# Work task
For the data below, work out the number of lines containing the string "maxBackDollars" and answer with that number only.
-----
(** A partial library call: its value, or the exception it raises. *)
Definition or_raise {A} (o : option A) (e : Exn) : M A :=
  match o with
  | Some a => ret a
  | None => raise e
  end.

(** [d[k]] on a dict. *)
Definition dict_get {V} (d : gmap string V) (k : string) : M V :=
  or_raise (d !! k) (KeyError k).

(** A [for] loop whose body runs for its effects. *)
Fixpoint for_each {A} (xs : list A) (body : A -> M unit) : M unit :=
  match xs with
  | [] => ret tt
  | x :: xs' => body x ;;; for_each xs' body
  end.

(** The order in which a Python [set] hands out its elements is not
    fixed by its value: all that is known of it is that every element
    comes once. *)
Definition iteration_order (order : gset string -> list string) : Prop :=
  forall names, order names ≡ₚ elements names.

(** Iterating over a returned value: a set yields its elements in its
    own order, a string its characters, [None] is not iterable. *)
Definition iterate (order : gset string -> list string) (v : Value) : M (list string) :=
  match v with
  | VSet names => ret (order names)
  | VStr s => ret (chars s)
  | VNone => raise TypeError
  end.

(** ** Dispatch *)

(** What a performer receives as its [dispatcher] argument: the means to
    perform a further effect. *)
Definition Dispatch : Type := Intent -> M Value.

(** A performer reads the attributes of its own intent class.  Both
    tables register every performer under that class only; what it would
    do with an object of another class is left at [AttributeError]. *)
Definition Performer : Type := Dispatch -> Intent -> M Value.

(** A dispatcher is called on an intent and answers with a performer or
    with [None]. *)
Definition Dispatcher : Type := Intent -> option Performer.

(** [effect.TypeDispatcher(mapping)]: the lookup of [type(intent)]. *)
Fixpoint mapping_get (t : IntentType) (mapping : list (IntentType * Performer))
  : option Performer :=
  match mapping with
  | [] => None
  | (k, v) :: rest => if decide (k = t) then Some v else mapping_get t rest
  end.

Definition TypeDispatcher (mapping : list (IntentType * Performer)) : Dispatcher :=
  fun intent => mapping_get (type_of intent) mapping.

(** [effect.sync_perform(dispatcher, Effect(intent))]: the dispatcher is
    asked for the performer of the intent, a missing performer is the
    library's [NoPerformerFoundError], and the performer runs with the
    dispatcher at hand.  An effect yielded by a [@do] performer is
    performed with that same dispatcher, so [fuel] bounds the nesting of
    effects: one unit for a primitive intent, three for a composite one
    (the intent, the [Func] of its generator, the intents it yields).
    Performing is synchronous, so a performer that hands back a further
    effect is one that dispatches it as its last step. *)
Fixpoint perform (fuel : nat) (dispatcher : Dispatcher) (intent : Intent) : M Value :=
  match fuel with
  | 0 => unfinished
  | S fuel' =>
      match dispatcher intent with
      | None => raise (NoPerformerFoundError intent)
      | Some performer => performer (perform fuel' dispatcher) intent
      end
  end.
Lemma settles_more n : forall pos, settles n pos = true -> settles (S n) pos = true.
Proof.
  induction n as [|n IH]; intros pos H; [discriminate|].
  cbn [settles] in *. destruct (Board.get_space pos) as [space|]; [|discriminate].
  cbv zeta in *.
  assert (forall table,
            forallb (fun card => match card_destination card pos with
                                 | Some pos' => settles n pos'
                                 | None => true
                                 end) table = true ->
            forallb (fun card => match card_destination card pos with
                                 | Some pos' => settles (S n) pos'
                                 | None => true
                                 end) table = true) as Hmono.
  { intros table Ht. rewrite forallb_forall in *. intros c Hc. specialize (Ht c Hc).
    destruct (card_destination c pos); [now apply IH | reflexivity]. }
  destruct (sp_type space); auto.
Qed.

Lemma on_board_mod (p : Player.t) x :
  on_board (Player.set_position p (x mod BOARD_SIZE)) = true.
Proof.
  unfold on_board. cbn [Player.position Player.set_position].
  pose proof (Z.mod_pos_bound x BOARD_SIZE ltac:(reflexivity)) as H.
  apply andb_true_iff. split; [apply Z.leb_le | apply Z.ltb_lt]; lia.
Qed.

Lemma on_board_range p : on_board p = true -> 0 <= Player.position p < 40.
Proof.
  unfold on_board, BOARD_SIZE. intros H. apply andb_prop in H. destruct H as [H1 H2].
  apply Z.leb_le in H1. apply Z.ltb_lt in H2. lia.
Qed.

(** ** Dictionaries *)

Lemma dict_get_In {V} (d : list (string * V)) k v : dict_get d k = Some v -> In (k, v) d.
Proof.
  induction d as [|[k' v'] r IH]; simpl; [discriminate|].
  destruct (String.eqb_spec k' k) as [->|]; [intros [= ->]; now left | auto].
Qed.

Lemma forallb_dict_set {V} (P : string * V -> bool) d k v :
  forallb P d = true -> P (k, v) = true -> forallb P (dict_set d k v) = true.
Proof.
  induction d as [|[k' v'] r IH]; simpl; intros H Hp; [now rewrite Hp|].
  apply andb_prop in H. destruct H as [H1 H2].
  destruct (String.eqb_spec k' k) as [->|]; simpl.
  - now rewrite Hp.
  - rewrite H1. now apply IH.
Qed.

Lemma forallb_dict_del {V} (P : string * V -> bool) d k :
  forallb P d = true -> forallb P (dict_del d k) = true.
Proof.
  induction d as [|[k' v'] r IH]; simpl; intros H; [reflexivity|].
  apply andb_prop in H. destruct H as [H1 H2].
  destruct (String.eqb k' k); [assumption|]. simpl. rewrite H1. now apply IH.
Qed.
-----
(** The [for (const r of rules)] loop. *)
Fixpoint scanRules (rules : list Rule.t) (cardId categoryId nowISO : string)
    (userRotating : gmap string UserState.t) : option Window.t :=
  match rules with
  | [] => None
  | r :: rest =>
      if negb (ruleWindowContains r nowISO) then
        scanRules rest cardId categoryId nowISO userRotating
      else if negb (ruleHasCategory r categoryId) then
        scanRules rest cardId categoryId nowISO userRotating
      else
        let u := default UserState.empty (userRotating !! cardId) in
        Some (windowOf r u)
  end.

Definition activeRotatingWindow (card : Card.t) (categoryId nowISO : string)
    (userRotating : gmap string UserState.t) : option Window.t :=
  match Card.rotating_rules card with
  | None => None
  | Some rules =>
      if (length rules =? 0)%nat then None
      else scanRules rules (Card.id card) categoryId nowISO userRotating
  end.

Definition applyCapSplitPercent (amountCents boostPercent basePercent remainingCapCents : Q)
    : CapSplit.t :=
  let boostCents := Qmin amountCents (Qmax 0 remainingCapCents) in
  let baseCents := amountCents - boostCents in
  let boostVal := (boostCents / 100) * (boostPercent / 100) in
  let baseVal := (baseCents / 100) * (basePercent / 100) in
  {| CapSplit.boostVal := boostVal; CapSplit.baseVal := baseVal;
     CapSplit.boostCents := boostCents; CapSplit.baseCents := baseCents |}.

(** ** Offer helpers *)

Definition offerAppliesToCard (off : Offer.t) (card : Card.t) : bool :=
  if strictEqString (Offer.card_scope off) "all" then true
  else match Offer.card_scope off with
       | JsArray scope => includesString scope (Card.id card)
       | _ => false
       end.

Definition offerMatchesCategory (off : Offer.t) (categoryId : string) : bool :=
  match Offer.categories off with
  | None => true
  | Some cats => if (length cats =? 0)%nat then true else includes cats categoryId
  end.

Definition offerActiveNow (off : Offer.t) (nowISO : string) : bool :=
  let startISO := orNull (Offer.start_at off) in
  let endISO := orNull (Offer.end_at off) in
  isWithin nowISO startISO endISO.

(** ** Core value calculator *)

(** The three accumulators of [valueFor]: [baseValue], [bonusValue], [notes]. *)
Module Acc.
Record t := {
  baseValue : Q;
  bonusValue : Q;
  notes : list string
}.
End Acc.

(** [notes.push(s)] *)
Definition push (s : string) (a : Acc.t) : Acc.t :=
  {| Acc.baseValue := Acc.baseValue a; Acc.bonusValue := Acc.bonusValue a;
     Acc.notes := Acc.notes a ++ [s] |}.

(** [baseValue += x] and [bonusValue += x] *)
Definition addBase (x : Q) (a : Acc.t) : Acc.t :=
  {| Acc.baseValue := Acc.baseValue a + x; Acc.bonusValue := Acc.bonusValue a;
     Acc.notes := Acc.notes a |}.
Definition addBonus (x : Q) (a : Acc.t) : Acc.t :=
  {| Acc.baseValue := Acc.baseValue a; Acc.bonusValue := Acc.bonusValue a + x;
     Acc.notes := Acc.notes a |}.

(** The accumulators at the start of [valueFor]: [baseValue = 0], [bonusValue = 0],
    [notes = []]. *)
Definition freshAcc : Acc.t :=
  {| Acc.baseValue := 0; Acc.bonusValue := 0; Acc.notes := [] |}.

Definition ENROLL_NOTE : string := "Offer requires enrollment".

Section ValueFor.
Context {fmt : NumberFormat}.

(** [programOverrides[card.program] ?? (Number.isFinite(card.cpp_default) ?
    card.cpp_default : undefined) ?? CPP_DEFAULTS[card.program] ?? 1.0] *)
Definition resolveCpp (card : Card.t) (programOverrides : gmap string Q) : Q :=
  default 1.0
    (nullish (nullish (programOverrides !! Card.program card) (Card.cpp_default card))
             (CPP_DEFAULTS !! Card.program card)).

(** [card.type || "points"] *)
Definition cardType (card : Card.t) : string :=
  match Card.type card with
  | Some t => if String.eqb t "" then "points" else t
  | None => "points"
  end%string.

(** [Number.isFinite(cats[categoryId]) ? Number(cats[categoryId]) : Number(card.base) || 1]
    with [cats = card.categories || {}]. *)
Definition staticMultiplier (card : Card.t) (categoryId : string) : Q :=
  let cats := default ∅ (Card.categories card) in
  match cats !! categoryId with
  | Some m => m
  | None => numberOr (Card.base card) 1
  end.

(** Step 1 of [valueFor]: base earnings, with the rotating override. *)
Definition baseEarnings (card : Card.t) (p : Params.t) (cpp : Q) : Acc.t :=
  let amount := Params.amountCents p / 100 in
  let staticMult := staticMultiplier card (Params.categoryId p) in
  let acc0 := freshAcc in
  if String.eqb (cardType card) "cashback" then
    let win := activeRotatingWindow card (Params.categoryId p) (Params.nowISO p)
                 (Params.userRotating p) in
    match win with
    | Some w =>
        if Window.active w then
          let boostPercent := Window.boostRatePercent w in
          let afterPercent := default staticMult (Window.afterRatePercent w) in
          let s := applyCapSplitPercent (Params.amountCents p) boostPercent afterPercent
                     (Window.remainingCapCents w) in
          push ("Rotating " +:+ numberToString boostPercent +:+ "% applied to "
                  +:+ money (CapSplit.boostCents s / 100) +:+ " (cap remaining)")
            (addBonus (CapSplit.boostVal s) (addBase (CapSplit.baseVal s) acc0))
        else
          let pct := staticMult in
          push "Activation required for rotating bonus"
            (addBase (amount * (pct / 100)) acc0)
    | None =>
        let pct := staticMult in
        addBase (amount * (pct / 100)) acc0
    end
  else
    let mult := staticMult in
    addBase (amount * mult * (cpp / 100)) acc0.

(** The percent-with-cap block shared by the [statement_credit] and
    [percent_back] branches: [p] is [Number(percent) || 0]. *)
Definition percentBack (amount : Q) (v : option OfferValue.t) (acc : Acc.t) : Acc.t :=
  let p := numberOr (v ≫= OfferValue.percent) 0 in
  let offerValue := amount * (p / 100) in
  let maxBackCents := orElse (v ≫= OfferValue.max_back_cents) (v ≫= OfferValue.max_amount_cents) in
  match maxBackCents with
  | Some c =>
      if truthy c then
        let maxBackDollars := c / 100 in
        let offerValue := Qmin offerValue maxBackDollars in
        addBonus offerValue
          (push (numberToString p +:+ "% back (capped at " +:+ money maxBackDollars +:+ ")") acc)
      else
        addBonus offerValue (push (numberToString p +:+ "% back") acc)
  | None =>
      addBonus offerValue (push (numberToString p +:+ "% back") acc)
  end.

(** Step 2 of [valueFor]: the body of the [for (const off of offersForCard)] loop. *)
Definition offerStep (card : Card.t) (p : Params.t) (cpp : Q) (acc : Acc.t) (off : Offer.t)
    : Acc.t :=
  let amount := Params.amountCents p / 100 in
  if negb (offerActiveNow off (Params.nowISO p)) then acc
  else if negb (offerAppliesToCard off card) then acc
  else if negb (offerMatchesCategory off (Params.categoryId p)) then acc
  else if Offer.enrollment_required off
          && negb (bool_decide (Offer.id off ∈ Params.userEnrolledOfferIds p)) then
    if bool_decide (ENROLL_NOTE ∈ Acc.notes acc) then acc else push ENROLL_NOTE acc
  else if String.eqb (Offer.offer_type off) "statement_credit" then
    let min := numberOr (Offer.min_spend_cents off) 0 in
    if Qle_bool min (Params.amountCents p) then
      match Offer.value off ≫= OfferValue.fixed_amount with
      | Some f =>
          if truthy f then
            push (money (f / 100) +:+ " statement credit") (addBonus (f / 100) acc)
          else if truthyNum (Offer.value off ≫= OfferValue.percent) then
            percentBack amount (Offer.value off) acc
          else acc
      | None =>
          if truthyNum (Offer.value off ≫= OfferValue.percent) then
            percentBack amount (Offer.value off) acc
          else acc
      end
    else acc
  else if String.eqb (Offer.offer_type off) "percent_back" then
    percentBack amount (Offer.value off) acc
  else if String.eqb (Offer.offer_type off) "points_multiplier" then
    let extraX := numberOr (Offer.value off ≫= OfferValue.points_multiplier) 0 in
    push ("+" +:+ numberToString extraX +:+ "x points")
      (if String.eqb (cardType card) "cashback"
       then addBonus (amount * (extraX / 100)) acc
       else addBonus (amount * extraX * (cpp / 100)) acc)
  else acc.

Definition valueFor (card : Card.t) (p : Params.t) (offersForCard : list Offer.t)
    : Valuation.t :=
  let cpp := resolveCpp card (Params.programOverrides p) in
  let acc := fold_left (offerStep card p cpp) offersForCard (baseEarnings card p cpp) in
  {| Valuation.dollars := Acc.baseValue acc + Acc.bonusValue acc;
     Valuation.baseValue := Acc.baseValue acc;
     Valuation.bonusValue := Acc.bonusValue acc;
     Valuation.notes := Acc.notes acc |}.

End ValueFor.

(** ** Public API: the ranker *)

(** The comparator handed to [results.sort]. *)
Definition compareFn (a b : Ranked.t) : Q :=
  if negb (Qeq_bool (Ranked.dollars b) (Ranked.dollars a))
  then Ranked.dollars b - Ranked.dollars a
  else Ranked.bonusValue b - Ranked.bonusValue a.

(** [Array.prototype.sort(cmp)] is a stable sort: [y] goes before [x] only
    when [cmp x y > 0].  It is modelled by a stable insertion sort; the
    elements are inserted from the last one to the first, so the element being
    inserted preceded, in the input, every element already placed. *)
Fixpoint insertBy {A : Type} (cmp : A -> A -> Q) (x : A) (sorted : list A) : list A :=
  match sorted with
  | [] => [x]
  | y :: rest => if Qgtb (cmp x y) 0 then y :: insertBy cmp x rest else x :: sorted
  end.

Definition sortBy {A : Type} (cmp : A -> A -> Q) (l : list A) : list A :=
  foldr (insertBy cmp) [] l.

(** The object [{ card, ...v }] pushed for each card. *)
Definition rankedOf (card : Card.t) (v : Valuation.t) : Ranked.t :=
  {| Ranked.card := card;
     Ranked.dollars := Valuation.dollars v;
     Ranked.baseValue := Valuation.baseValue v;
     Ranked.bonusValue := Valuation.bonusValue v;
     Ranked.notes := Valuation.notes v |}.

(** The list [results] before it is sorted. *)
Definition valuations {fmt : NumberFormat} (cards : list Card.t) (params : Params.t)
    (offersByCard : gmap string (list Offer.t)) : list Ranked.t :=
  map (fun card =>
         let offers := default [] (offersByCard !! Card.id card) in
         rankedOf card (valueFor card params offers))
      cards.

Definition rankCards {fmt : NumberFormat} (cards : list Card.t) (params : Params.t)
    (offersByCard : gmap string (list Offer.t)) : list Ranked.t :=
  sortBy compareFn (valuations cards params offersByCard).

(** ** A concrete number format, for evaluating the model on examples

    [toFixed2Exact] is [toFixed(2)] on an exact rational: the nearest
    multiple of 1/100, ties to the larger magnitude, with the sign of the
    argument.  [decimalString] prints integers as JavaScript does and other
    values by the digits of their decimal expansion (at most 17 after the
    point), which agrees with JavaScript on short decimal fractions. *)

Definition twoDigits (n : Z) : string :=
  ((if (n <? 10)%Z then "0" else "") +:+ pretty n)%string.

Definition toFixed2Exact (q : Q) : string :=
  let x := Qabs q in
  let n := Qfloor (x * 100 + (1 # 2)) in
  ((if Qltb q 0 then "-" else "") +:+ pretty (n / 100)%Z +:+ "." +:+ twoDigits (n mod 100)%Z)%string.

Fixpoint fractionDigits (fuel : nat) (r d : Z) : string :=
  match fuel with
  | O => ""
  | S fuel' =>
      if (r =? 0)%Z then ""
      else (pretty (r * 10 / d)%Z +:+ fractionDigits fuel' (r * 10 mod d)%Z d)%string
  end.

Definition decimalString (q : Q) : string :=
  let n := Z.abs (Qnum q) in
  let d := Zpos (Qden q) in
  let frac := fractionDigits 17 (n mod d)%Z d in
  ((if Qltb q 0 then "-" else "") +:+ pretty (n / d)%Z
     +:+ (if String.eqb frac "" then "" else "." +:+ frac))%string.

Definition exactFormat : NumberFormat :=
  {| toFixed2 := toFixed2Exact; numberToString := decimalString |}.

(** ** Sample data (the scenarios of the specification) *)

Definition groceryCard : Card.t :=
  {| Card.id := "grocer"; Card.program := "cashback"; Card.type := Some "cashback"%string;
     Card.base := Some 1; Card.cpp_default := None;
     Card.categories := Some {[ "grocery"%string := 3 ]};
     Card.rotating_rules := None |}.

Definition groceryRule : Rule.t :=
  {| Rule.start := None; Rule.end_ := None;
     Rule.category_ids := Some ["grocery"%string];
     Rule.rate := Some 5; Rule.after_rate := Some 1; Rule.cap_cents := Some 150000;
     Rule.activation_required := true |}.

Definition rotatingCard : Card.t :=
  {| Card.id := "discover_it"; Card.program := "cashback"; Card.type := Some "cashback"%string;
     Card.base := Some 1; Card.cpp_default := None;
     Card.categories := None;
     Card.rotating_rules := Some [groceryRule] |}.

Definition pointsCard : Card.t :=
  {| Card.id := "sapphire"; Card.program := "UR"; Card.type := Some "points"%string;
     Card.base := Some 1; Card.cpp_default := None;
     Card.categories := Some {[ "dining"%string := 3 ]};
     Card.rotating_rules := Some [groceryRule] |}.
-----
# Result below
3